[PROBLEM TO SOLVE]
A complete answer includes every line below with the word "pose".

[Stored data]

##########

(* ===== verification/Handshake.v ===== *)
(** * The temporary handshake ([home-protocol/src/handshake.rs])

    Before Cap'n Proto takes over a connection each side sends its profile id
    and public key, as JSON behind its length in four little-endian bytes, and
    reads the other's.  A reader is the bytes that will arrive before the end of
    the stream, a writer the bytes written and how many more it takes before the
    connection breaks. *)

From Stdlib Require Import NArith.
From S2P Require Import Prelude Errors External Protocol Crypto.

Record AuthenticationInfo : Set := mkAuthenticationInfo
  { auth_profile_id : ProfileId; auth_public_key : PublicKey }.

Record Writer : Set := mkWriter { written : bytes; room : nat }.

(** [tokio_io::io::write_all] and [read_exact]. *)
Definition write_all (w : Writer) (b : bytes) : Result string Writer :=
  if decide (length b ≤ room w) then Ok (mkWriter (written w ++ b) (room w - length b))
  else Err "broken pipe".

Definition read_exact (r : bytes) (n : nat) : Result string (bytes * bytes) :=
  if decide (n ≤ length r) then Ok (take n r, drop n r) else Err "early eof".

(** [n as u32], [put_u32_le] and [get_u32_le]. *)
Definition as_u32 (n : nat) : N := (N.of_nat n mod 2 ^ 32)%N.

Definition byte_of (n : N) : u8 := default x00 (Byte.of_N (n mod 256)).

Definition put_u32_le (n : N) : bytes :=
  [byte_of n; byte_of (N.shiftr n 8); byte_of (N.shiftr n 16); byte_of (N.shiftr n 24)].

Definition get_u32_le (b : bytes) : N :=
  foldr (λ x acc, (Byte.to_N x + 256 * acc)%N) 0%N b.

Section handshake.
Context {SJ : SerdeJson AuthenticationInfo}.

(** What is sent to the peer. *)
Definition auth_info (signer : Signer) : AuthenticationInfo :=
  mkAuthenticationInfo (signer_profile_id signer) (signer_public_key signer).

Definition temp_handshake_until_tls_is_implemented (reader : bytes) (writer : Writer)
    (signer : Signer) : Result ProtoError (bytes * Writer * PeerContext) :=
  match json_to_vec (auth_info signer) with
  | Err e => Err (proto_context Proto.TlsHandshakeFailed e)
  | Ok out_bytes =>
      let bufsize := as_u32 (length out_bytes) in
      let size_out_bytes := put_u32_le bufsize in
      map_err (proto_context Proto.TlsHandshakeFailed) (
        writer ← write_all writer size_out_bytes;
        writer ← write_all writer out_bytes;
        '(buf, reader) ← read_exact reader 4;
        let size_in_bytes := get_u32_le buf in
        '(buf, reader) ← read_exact reader (N.to_nat size_in_bytes);
        peer_auth ← json_from_slice buf;
        let peer_ctx := PeerContext_new signer (auth_public_key peer_auth)
                          (auth_profile_id peer_auth) in
        Ok (reader, writer, peer_ctx))
  end.

(** The TCP entry point: [set_nodelay] may fail. *)
Definition temp_tcp_handshake_until_tls_is_implemented (set_nodelay : Result string unit)
    (reader : bytes) (writer : Writer) (signer : Signer)
  : Result ProtoError (bytes * Writer * PeerContext) :=
  match set_nodelay with
  | Err e => Err (proto_context Proto.TlsHandshakeFailed e)
  | Ok _ => temp_handshake_until_tls_is_implemented reader writer signer
  end.

(** ** Lemmas *)

Lemma byte_of_to_N n : Byte.to_N (byte_of n) = (n mod 256)%N.
Proof.
  unfold byte_of. destruct (Byte.of_N (n mod 256)) as [b|] eqn:Hb; simpl.
  - by apply Byte.to_of_N in Hb.
  - apply Byte.of_N_None_iff in Hb. pose proof (N.mod_lt n 256). lia.
Qed.

Lemma u32_le_roundtrip n : (n < 2 ^ 32)%N → get_u32_le (put_u32_le n) = n.
Proof.
  intros Hn. unfold get_u32_le, put_u32_le. cbn [foldr]. rewrite !byte_of_to_N.
  rewrite !N.shiftr_div_pow2. change (2 ^ 8)%N with 256%N. change (2 ^ 16)%N with (256 * 256)%N.
  change (2 ^ 24)%N with (256 * 256 * 256)%N. rewrite <- !N.Div0.div_div.
  change (2 ^ 32)%N with 4294967296%N in Hn.
  pose proof (N.div_mod n 256). pose proof (N.div_mod (n / 256) 256).
  pose proof (N.div_mod (n / 256 / 256) 256).
  assert (n / 256 / 256 / 256 < 256)%N by (rewrite !N.Div0.div_div; apply N.Div0.div_lt_upper_bound; lia).
  rewrite (N.mod_small (n / 256 / 256 / 256)) by done. lia.
Qed.

Lemma as_u32_lt n : (as_u32 n < 2 ^ 32)%N.
Proof. unfold as_u32. apply N.mod_lt. done. Qed.

Lemma write_all_written w b w' : write_all w b = Ok w' → written w' = written w ++ b.
Proof. unfold write_all. case_decide; [|done]. by intros [= <-]. Qed.

Lemma write_all_room w b :
  length b ≤ room w → write_all w b = Ok (mkWriter (written w ++ b) (room w - length b)).
Proof. intros Hb. unfold write_all. by rewrite decide_True. Qed.

Lemma read_exact_app b rest : read_exact (b ++ rest) (length b) = Ok (b, rest).
Proof.
  unfold read_exact. rewrite decide_True by (rewrite length_app; lia).
  by rewrite take_app_length, drop_app_length.
Qed.

(** A successful handshake has sent its frame, whatever the peer sent. *)
Lemma handshake_written reader writer signer reader' writer' ctx :
  temp_handshake_until_tls_is_implemented reader writer signer = Ok (reader', writer', ctx) →
  ∃ out, json_to_vec (auth_info signer) = Ok out
    ∧ written writer' = written writer ++ put_u32_le (as_u32 (length out)) ++ out.
Proof.
  unfold temp_handshake_until_tls_is_implemented.
  destruct (json_to_vec (auth_info signer)) as [out|]; [|done].
  destruct (write_all writer _) as [w1|] eqn:H1; simpl; [|done].
  destruct (write_all w1 out) as [w2|] eqn:H2; simpl; [|done].
  destruct (read_exact reader 4) as [[b1 r1]|]; simpl; [|done].
  destruct (read_exact r1 _) as [[b2 r2]|]; simpl; [|done].
  destruct (json_from_slice b2); simpl; [|done]. intros [= <- <- <-].
  exists out. split; [done|]. apply write_all_written in H1, H2. by rewrite H2, H1, <- app_assoc.
Qed.

(** Receiving a well-formed introduction. *)
Lemma handshake_receives {SJL : SerdeJsonLaws AuthenticationInfo} signer writer info out out2 rest :
  json_to_vec info = Ok out → (N.of_nat (length out) < 2 ^ 32)%N →
  json_to_vec (auth_info signer) = Ok out2 → 4 + length out2 ≤ room writer →
  ∃ w' ctx, temp_handshake_until_tls_is_implemented
              (put_u32_le (as_u32 (length out)) ++ out ++ rest) writer signer = Ok (rest, w', ctx)
    ∧ peer_id ctx = auth_profile_id info ∧ peer_pubkey ctx = auth_public_key info
    ∧ my_signer ctx = signer.
Proof.
  intros Hout Hlen Hout2 Hroom. unfold temp_handshake_until_tls_is_implemented. rewrite Hout2.
  rewrite write_all_room by (simpl; lia). cbn [mbind result_bind].
  rewrite write_all_room by (simpl; lia). cbn [mbind result_bind].
  change 4 with (length (put_u32_le (as_u32 (length out)))). rewrite read_exact_app.
  cbn [mbind result_bind]. rewrite u32_le_roundtrip by apply as_u32_lt.
  assert (N.to_nat (as_u32 (length out)) = length out) as ->.
  { unfold as_u32. by rewrite N.mod_small, Nat2N.id. }
  rewrite read_exact_app.
  cbn [mbind result_bind]. rewrite (json_roundtrip _ _ Hout). cbn [mbind result_bind].
  do 2 eexists. split; [reflexivity|]. done.
Qed.

End handshake.

(** ** Theorems *)

Section theorems.
Context {SJ : SerdeJson AuthenticationInfo} {SJL : SerdeJsonLaws AuthenticationInfo}.

(** C37: when two sides have shaken hands, each over what the other wrote, each
    has the other's id and key as its peer, and the bytes that follow the
    handshake are left for the protocol; the introductions must be shorter than
    the 2^32 bytes the length field can count. *)
Theorem handshake_roundtrip s1 s2 w1 w1' r1' c1 reader1 rest w2 out1 :
  temp_handshake_until_tls_is_implemented reader1 w1 s1 = Ok (r1', w1', c1) →
  written w1 = [] → json_to_vec (auth_info s1) = Ok out1 →
  (N.of_nat (length out1) < 2 ^ 32)%N →
  ∀ out2, json_to_vec (auth_info s2) = Ok out2 → 4 + length out2 ≤ room w2 →
  ∃ w2' c2, temp_handshake_until_tls_is_implemented (written w1' ++ rest) w2 s2
              = Ok (rest, w2', c2)
    ∧ peer_id c2 = signer_profile_id s1 ∧ peer_pubkey c2 = signer_public_key s1
    ∧ my_signer c2 = s2.
Proof.
  intros H1 Hw1 Hout1 Hlen out2 Hout2 Hroom.
  destruct (handshake_written _ _ _ _ _ _ H1) as (out & Hout & Hw1').
  rewrite Hout1 in Hout. injection Hout as <-. rename Hout1 into Hout.
  rewrite Hw1, app_nil_l in Hw1'. rewrite Hw1'.
  rewrite <- app_assoc.
  destruct (handshake_receives s2 w2 (auth_info s1) _ _ rest Hout Hlen Hout2 Hroom)
    as (w2' & c2 & Hok & Hid & Hpk & Hs). exists w2', c2. done.
Qed.

(** The handshake proves nothing about the peer: a stream with well-formed
    introduction of any id and key is accepted as coming from them. *)
Theorem handshake_unauthenticated signer writer info out out2 rest :
  json_to_vec info = Ok out → (N.of_nat (length out) < 2 ^ 32)%N →
  json_to_vec (auth_info signer) = Ok out2 → 4 + length out2 ≤ room writer →
  ∃ w' ctx, temp_handshake_until_tls_is_implemented
              (put_u32_le (as_u32 (length out)) ++ out ++ rest) writer signer = Ok (rest, w', ctx)
    ∧ peer_id ctx = auth_profile_id info ∧ peer_pubkey ctx = auth_public_key info.
Proof.
  intros H1 H2 H3 H4. destruct (handshake_receives _ _ _ _ _ rest H1 H2 H3 H4)
    as (w' & ctx & ? & ? & ? & _). eauto.
Qed.

End theorems.

Section witnesses.

(** Introductions as two self-delimiting fields. *)
Definition sample_json : SerdeJson AuthenticationInfo :=
  {| json_to_vec a := Ok (Sample.field (pid_bytes (auth_profile_id a))
                          ++ Sample.field (pk_bytes (auth_public_key a)));
     json_from_slice b :=
       match Sample.parse_unary b with
       | Some (n, b) =>
           match Sample.parse_unary (drop n b) with
           | Some (m, b') => Ok (mkAuthenticationInfo (mkProfileId (take n b)) (mkPublicKey (take m b')))
           | None => Err "expected value"
           end
       | None => Err "expected value"
       end |}.

#[local] Existing Instance sample_json.

Lemma sample_json_laws : SerdeJsonLaws AuthenticationInfo.
Proof.
  split. intros [[id] [pk]] b. simpl. intros [= <-]. unfold Sample.field.
  rewrite <- !app_assoc, Sample.parse_unary_unary, drop_app_length, Sample.parse_unary_unary.
  by rewrite take_app_length, firstn_all.
Qed.

#[local] Existing Instance sample_json_laws.

Definition alice_shake :=
  temp_handshake_until_tls_is_implemented
    (put_u32_le 4 ++ [x01; x00; x62; x00]) (mkWriter [] 100) Actors.alice.
Definition alice_wrote : bytes :=
  match alice_shake with Ok (_, w, _) => written w | Err _ => [] end.

Lemma handshake_roundtrip_witness :
  ∃ w2' c2, temp_handshake_until_tls_is_implemented (alice_wrote ++ [x2a]) (mkWriter [] 100) Actors.bob
              = Ok ([x2a], w2', c2)
    ∧ peer_id c2 = signer_profile_id Actors.alice.
Proof.
  destruct alice_shake as [[[r w] c]|e] eqn:Hs; [|by vm_compute in Hs].
  edestruct (handshake_roundtrip Actors.alice Actors.bob (mkWriter [] 100) w r c
              (put_u32_le 4 ++ [x01; x00; x62; x00]) [x2a] (mkWriter [] 100))
    as (w2' & c2 & H1 & H2 & _).
  - exact Hs.
  - reflexivity.
  - reflexivity.
  - vm_compute. reflexivity.
  - reflexivity.
  - vm_compute. lia.
  - exists w2', c2. split; [|exact H2]. rewrite <- H1. unfold alice_wrote. by rewrite Hs.
Defined.

Lemma handshake_unauthenticated_witness :
  ∃ w' ctx, temp_handshake_until_tls_is_implemented
              (put_u32_le 4 ++ [x01; x00; x62; x00] ++ []) (mkWriter [] 100) Actors.alice
            = Ok ([], w', ctx)
    ∧ peer_id ctx = mkProfileId [x62].
Proof.
  edestruct (handshake_unauthenticated Actors.alice (mkWriter [] 100)
              (mkAuthenticationInfo (mkProfileId [x62]) (mkPublicKey [])) [x01; x00; x62; x00])
    as (w' & ctx & H1 & H2 & _).
  - reflexivity.
  - reflexivity.
  - reflexivity.
  - vm_compute. lia.
  - exists w', ctx. split; [exact H1|exact H2].
Defined.
End witnesses.
(* ===== verification/Rpc.v ===== *)
(** * The remote home ([home-protocol/src/mercury_capnp/client_proxy.rs],
    [server_dispatcher.rs])

    A client reaches a home through a proxy that turns the methods of the
    [Home], [ProfileRepo] and [HomeSession] traits into requests; on the home
    node a dispatcher turns the requests back into calls of its own
    implementation of these traits.  The generated stubs and the RPC runtime
    between them are the record [HomeStub]; [connect] is the runtime that
    delivers every request and answer, and turns a crash of the server into a
    disconnection.  [Sess] is the type of session objects on the home node; a
    capability refers to one of them. *)

From S2P Require Import Prelude Errors External Protocol HomeServer Capnp.

(** ** The traits of [home-protocol/src/lib.rs] *)

Record Home (W Sess : Type) : Type := mkHome
  { home_load : ProfileId → IO W (Future W ProtoError Profile);
    home_claim : ProfileId → IO W (Future W ProtoError OwnProfile);
    home_register : OwnProfile → RelationHalfProof → option HomeInvitation →
                    IO W (Future W (OwnProfile * ProtoError) OwnProfile);
    home_login : RelationProof → IO W (Future W ProtoError Sess);
    home_pair_request : RelationHalfProof → IO W (Future W ProtoError unit);
    home_pair_response : RelationProof → IO W (Future W ProtoError unit);
    home_call : ApplicationId → CallRequestDetails →
                IO W (Future W ProtoError (option SinkId)) }.
Arguments mkHome {W Sess}.
Arguments home_load {W Sess}. Arguments home_claim {W Sess}.
Arguments home_register {W Sess}. Arguments home_login {W Sess}.
Arguments home_pair_request {W Sess}. Arguments home_pair_response {W Sess}.
Arguments home_call {W Sess}.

##########

[RESPONSE FOR THIS EXERCISE]
  - apply Byte.of_N_None_iff in Hb. pose proof (N.mod_lt n 256). lia.
  pose proof (N.div_mod n 256). pose proof (N.div_mod (n / 256) 256).
  pose proof (N.div_mod (n / 256 / 256) 256).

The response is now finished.